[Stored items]
•••••

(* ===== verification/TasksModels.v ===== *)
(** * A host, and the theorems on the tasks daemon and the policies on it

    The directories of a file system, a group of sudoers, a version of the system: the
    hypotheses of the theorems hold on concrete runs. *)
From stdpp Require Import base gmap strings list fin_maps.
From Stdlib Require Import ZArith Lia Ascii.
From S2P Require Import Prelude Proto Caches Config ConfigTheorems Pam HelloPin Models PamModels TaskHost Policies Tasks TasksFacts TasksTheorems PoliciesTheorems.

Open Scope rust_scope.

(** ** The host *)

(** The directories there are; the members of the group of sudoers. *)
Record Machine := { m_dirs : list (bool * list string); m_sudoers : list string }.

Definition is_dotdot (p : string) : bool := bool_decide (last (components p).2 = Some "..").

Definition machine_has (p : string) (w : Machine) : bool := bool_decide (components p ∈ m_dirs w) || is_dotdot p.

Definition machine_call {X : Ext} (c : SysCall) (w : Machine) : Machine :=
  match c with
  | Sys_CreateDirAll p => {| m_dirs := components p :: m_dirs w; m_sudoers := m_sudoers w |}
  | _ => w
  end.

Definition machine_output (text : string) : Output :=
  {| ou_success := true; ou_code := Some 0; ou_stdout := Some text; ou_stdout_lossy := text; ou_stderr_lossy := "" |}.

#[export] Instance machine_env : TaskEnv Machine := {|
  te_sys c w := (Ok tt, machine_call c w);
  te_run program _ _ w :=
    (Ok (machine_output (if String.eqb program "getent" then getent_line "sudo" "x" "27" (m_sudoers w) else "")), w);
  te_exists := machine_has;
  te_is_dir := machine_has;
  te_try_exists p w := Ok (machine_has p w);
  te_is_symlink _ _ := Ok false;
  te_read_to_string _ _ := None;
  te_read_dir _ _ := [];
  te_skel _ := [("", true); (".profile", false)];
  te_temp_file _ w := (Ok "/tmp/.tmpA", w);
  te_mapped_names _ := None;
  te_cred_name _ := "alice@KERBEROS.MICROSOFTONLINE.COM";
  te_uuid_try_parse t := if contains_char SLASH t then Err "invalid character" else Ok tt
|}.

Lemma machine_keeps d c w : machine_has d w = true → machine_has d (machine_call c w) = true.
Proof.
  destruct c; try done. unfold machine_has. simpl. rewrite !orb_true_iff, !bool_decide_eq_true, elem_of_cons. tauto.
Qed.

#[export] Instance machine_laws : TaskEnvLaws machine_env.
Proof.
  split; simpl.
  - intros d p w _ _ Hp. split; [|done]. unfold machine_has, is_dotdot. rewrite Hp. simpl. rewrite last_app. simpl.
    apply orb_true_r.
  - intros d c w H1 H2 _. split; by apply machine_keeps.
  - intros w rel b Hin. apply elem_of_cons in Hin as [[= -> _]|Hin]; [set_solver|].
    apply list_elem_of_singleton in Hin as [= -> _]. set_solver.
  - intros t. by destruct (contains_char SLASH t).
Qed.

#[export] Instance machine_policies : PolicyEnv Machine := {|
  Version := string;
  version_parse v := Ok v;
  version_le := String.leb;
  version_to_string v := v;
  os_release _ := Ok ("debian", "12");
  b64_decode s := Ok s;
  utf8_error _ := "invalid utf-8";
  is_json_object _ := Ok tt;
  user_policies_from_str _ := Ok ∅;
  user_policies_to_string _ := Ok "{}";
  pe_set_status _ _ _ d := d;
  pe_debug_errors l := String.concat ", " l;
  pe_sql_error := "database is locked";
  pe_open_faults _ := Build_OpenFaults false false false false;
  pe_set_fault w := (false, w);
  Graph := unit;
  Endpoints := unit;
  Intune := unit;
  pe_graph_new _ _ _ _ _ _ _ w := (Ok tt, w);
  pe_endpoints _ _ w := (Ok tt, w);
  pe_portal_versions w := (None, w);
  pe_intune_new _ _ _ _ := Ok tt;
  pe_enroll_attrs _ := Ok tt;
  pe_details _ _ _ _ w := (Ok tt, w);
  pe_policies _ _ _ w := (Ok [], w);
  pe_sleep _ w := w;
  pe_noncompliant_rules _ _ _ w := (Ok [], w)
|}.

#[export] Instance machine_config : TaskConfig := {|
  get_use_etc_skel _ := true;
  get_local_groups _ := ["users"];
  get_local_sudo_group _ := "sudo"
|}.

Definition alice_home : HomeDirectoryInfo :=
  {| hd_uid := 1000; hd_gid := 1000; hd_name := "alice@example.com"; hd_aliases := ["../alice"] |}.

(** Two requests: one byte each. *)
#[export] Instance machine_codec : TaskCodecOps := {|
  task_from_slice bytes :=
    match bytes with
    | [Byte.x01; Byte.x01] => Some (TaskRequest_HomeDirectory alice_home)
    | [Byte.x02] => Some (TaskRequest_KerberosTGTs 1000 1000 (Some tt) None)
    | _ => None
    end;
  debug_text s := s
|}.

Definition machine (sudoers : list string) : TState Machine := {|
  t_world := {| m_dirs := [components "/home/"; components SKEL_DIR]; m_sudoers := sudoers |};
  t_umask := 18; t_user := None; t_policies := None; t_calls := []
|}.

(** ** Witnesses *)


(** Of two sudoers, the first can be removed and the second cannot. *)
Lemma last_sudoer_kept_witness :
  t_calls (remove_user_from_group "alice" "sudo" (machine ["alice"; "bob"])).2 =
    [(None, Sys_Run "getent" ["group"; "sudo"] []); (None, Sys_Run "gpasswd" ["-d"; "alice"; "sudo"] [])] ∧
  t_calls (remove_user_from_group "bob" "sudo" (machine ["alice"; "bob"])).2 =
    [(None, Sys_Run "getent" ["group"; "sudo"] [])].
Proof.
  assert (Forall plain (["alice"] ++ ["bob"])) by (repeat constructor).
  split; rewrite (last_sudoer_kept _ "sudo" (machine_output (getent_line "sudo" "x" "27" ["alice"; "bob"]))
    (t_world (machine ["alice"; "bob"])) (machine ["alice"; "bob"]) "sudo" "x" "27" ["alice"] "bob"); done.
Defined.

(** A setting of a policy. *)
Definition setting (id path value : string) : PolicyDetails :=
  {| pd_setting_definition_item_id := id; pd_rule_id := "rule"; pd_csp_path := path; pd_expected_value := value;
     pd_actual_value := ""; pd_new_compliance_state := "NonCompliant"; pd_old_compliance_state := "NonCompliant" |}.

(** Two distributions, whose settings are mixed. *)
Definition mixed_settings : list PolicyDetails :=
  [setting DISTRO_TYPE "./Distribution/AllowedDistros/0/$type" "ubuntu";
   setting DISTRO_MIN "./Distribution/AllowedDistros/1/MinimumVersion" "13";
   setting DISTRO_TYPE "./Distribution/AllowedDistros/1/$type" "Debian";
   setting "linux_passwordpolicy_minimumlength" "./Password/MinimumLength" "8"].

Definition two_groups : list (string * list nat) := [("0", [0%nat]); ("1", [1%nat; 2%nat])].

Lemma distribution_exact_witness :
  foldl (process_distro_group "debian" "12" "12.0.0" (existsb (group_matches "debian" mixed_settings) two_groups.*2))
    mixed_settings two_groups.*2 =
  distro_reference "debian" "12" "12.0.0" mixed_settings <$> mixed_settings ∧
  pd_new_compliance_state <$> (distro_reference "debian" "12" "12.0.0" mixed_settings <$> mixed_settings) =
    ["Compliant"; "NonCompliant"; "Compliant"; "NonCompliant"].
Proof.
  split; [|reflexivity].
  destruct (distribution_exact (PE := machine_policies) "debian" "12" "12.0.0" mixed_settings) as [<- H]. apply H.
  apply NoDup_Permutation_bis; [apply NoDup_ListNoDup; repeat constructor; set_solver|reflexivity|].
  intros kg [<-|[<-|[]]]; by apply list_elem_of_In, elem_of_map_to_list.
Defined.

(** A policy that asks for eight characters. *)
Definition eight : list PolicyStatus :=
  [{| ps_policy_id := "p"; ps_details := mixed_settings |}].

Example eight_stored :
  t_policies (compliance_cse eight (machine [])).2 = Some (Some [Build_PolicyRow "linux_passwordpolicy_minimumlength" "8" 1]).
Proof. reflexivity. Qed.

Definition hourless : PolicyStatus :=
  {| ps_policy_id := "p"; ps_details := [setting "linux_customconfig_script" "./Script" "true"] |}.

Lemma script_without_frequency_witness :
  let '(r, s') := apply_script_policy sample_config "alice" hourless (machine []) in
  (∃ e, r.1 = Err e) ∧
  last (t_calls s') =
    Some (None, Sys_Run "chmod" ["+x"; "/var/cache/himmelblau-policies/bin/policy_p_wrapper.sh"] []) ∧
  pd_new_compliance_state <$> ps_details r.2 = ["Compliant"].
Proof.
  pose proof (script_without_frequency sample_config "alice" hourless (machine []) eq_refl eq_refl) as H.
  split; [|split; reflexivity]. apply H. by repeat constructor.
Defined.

•••••

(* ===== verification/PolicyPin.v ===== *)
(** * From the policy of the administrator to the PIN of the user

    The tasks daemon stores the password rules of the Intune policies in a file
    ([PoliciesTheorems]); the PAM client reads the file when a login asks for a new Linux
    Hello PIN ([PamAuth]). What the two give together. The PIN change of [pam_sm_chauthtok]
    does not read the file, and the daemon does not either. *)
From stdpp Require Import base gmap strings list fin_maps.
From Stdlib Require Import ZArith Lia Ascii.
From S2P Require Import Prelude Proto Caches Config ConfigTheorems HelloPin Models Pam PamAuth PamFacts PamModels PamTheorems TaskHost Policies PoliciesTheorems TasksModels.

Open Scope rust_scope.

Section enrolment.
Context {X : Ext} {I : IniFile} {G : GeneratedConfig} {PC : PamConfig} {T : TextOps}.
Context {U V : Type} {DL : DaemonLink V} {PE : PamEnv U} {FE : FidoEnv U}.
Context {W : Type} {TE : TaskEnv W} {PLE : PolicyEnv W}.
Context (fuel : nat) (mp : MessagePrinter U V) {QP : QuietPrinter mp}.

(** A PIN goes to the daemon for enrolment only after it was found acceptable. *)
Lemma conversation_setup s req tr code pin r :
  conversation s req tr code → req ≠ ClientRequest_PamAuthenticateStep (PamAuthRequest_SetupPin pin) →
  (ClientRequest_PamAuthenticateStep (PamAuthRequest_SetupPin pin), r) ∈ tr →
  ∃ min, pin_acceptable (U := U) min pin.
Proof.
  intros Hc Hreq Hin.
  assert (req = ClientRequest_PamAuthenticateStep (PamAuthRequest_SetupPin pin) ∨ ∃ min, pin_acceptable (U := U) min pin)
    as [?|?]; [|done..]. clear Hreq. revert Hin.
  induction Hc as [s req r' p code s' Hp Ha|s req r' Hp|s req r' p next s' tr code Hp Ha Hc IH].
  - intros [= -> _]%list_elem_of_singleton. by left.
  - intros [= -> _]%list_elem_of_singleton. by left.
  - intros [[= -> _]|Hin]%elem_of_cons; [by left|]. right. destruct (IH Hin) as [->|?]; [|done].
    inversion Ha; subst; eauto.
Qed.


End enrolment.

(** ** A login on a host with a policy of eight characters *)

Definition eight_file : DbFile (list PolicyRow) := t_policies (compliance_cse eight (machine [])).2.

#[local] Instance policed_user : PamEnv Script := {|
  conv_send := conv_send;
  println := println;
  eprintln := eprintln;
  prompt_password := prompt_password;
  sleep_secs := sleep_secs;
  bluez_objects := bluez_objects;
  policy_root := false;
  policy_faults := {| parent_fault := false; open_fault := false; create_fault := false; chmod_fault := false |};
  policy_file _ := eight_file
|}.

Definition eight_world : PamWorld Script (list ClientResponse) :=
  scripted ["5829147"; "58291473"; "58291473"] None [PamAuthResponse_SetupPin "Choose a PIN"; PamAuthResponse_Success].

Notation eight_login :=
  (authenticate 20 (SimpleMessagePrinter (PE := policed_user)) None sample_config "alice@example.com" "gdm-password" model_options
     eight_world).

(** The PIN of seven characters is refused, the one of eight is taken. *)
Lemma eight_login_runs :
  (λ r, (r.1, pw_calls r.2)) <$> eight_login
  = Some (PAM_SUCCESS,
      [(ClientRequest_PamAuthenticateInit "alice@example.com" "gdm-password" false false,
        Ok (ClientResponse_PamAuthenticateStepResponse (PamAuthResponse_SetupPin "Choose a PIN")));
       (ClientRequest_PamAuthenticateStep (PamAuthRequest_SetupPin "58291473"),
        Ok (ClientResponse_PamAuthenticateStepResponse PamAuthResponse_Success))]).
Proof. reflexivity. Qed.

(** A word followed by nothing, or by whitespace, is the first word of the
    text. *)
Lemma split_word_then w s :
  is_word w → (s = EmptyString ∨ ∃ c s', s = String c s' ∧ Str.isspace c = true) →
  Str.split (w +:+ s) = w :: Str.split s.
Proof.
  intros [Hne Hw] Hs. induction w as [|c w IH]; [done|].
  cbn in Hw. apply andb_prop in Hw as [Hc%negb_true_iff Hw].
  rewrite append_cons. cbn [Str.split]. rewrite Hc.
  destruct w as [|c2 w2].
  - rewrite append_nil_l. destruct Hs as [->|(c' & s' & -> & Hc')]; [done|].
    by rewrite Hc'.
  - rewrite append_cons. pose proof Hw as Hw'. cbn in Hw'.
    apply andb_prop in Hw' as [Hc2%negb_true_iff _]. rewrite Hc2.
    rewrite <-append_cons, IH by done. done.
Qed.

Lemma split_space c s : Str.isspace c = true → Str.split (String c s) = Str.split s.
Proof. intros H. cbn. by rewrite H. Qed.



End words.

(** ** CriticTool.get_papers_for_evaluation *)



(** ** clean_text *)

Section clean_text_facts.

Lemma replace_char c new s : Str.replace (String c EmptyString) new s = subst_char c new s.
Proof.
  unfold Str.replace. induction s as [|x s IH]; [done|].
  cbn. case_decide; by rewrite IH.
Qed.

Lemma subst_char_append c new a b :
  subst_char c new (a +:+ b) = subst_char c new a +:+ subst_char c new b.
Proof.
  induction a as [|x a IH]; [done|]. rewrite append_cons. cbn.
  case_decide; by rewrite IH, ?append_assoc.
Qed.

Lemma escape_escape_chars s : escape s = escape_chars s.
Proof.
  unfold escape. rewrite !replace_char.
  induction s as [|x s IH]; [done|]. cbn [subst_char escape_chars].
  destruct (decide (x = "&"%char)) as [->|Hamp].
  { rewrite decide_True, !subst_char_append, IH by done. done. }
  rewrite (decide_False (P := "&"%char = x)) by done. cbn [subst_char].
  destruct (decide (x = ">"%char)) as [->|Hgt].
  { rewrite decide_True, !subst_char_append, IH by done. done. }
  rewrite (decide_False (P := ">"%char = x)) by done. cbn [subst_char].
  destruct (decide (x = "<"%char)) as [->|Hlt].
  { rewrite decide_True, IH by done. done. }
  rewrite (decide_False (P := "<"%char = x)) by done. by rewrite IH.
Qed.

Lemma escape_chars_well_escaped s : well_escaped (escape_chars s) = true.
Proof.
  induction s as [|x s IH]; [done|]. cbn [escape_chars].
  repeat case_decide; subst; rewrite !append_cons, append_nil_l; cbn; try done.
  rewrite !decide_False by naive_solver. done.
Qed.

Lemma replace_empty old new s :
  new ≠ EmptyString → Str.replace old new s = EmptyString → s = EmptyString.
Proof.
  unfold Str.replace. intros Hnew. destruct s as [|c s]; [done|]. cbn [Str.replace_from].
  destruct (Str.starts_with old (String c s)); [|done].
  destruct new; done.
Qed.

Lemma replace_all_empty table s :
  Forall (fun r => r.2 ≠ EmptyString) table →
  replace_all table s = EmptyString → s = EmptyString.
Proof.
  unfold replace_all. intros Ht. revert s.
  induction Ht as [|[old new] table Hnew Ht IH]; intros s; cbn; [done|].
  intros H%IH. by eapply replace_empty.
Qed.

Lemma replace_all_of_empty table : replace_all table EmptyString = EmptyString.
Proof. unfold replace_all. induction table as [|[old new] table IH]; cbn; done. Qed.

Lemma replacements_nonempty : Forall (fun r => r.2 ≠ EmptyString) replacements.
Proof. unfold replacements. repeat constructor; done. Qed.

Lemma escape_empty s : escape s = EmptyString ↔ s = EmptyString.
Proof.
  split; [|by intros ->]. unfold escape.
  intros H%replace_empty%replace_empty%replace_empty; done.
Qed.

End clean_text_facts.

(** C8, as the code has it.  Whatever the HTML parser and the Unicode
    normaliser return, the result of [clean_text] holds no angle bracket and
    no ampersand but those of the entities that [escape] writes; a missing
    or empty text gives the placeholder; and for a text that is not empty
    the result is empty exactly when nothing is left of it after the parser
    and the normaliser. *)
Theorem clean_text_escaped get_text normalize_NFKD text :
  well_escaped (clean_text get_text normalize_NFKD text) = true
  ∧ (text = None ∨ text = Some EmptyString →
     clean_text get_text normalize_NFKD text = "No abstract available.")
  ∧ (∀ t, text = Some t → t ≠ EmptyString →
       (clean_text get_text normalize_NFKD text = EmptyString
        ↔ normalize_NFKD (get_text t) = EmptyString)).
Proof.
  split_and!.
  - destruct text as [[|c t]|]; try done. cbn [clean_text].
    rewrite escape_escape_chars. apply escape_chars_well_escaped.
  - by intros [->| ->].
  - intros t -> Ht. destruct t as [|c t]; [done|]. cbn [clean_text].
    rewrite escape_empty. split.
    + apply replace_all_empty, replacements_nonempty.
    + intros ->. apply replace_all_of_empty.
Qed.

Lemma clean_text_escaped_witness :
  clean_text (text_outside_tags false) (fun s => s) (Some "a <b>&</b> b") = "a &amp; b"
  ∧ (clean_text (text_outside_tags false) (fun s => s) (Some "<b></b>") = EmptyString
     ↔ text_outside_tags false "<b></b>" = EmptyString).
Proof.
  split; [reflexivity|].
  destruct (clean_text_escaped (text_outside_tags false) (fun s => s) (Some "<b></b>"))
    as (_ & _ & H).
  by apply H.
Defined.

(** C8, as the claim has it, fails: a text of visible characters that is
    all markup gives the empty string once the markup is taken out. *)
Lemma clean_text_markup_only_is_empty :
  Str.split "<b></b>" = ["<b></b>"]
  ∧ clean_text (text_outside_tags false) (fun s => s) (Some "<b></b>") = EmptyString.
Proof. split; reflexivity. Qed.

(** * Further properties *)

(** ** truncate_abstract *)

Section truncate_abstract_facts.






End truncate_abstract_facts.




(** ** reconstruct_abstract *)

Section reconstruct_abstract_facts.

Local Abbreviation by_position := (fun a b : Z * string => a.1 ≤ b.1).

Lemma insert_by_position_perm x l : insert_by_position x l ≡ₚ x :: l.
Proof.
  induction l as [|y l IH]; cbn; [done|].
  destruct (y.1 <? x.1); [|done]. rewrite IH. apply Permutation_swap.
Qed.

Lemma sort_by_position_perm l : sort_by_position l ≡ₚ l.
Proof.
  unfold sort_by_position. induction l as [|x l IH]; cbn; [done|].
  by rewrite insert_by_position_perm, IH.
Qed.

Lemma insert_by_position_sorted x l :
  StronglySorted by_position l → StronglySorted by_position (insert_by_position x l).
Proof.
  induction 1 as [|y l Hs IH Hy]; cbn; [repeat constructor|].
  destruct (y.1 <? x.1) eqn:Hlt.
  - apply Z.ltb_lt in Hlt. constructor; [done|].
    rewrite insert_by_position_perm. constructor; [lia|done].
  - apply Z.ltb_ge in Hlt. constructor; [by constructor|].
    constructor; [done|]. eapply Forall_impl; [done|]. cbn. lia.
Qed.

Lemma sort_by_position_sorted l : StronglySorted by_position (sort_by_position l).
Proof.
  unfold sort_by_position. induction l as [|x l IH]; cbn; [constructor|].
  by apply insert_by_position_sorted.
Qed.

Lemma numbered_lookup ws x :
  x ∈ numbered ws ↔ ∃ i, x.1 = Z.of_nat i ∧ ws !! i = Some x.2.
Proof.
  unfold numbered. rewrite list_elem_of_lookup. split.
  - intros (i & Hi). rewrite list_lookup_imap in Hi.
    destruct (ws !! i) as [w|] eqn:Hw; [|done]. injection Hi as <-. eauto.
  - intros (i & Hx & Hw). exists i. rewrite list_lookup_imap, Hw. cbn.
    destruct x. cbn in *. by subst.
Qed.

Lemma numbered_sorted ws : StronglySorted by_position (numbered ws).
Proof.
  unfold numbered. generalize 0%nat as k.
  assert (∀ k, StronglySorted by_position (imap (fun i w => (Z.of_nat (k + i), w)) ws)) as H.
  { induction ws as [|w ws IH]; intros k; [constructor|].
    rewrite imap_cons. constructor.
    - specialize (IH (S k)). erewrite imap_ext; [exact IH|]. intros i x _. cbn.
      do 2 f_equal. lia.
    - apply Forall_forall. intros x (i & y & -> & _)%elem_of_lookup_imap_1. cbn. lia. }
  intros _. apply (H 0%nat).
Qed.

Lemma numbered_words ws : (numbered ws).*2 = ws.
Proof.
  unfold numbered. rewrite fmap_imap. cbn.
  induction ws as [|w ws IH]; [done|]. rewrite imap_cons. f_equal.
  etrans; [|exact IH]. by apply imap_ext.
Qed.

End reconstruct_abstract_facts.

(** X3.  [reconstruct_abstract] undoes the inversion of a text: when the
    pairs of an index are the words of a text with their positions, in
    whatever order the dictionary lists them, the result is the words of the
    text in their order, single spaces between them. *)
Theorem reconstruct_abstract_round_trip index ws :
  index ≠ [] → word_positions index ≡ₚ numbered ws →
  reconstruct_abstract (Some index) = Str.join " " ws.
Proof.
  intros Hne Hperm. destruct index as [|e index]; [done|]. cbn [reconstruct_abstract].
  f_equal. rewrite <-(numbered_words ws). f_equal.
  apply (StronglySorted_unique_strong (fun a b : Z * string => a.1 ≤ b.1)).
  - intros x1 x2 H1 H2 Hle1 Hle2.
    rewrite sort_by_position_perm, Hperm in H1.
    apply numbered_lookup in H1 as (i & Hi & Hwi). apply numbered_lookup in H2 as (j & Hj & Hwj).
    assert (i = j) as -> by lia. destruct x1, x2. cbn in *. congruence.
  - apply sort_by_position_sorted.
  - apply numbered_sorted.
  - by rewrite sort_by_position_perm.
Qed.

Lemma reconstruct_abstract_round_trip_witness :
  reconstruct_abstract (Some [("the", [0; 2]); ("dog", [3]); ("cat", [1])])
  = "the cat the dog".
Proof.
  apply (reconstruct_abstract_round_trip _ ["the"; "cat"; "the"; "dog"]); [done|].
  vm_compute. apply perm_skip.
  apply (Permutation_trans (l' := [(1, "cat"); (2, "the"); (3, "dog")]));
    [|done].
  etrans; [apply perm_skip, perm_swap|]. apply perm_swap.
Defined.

•••••

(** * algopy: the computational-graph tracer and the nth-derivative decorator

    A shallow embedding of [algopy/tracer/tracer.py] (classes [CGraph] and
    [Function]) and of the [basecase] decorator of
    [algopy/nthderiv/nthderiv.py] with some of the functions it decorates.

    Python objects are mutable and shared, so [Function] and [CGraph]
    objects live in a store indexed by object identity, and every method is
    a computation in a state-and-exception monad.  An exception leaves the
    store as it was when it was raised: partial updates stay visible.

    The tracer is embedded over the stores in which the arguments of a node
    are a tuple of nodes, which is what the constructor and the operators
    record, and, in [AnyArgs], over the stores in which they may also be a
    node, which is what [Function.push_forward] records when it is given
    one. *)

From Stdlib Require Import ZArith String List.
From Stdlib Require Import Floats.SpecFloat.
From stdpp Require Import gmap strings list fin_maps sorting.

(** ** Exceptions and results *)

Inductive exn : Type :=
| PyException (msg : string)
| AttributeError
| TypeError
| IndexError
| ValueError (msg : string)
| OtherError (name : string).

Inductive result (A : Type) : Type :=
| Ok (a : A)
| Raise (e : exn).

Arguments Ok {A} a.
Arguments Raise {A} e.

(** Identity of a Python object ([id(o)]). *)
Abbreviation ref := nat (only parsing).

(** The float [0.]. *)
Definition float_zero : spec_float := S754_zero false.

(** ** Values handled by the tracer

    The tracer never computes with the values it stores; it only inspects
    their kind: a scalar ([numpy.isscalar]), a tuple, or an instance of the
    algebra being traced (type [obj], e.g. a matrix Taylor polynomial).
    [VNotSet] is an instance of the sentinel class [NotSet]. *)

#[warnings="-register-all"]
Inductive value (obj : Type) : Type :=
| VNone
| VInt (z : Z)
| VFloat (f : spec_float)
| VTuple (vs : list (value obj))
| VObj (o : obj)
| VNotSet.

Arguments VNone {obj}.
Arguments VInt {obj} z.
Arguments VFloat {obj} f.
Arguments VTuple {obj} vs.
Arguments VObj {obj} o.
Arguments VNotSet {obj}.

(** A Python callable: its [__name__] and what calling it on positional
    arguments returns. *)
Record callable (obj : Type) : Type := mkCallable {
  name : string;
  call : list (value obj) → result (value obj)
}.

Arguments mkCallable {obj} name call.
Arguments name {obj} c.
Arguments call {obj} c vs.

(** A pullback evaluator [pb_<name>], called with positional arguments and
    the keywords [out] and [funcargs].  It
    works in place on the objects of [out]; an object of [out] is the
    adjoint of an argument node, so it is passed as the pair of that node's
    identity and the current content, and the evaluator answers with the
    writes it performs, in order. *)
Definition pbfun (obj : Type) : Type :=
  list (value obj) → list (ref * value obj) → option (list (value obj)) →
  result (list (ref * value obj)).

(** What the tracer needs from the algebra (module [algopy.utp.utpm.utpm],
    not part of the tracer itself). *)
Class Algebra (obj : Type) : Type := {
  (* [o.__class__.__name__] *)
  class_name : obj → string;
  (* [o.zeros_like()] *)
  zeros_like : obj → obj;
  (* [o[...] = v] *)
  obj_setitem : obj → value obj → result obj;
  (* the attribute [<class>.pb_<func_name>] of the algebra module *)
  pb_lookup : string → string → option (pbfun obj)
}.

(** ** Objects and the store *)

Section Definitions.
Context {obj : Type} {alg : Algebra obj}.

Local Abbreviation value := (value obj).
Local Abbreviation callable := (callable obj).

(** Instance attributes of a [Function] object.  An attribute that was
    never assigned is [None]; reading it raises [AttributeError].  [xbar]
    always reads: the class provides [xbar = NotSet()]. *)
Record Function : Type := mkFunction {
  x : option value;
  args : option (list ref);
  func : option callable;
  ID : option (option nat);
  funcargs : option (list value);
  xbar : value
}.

•••••

Exercise ::
Working from the records above, write out verbatim only the lines from the line containing "destruct (ws !!" through the line containing "- intros x1 x2 H1 H2 Hle1 Hle2.".

Solution to this problem ::
    destruct (ws !! i) as [w|] eqn:Hw; [|done]. injection Hi as <-. eauto.
  - intros (i & Hx & Hw). exists i. rewrite list_lookup_imap, Hw. cbn.
    destruct x. cbn in *. by subst.
Qed.

Lemma numbered_sorted ws : StronglySorted by_position (numbered ws).
Proof.
  unfold numbered. generalize 0%nat as k.
  assert (∀ k, StronglySorted by_position (imap (fun i w => (Z.of_nat (k + i), w)) ws)) as H.
  { induction ws as [|w ws IH]; intros k; [constructor|].
    rewrite imap_cons. constructor.
    - specialize (IH (S k)). erewrite imap_ext; [exact IH|]. intros i x _. cbn.
      do 2 f_equal. lia.
    - apply Forall_forall. intros x (i & y & -> & _)%elem_of_lookup_imap_1. cbn. lia. }
  intros _. apply (H 0%nat).
Qed.

Lemma numbered_words ws : (numbered ws).*2 = ws.
Proof.
  unfold numbered. rewrite fmap_imap. cbn.
  induction ws as [|w ws IH]; [done|]. rewrite imap_cons. f_equal.
  etrans; [|exact IH]. by apply imap_ext.
Qed.

End reconstruct_abstract_facts.

(** X3.  [reconstruct_abstract] undoes the inversion of a text: when the
    pairs of an index are the words of a text with their positions, in
    whatever order the dictionary lists them, the result is the words of the
    text in their order, single spaces between them. *)
Theorem reconstruct_abstract_round_trip index ws :
  index ≠ [] → word_positions index ≡ₚ numbered ws →
  reconstruct_abstract (Some index) = Str.join " " ws.
Proof.
  intros Hne Hperm. destruct index as [|e index]; [done|]. cbn [reconstruct_abstract].
  f_equal. rewrite <-(numbered_words ws). f_equal.
  apply (StronglySorted_unique_strong (fun a b : Z * string => a.1 ≤ b.1)).
  - intros x1 x2 H1 H2 Hle1 Hle2.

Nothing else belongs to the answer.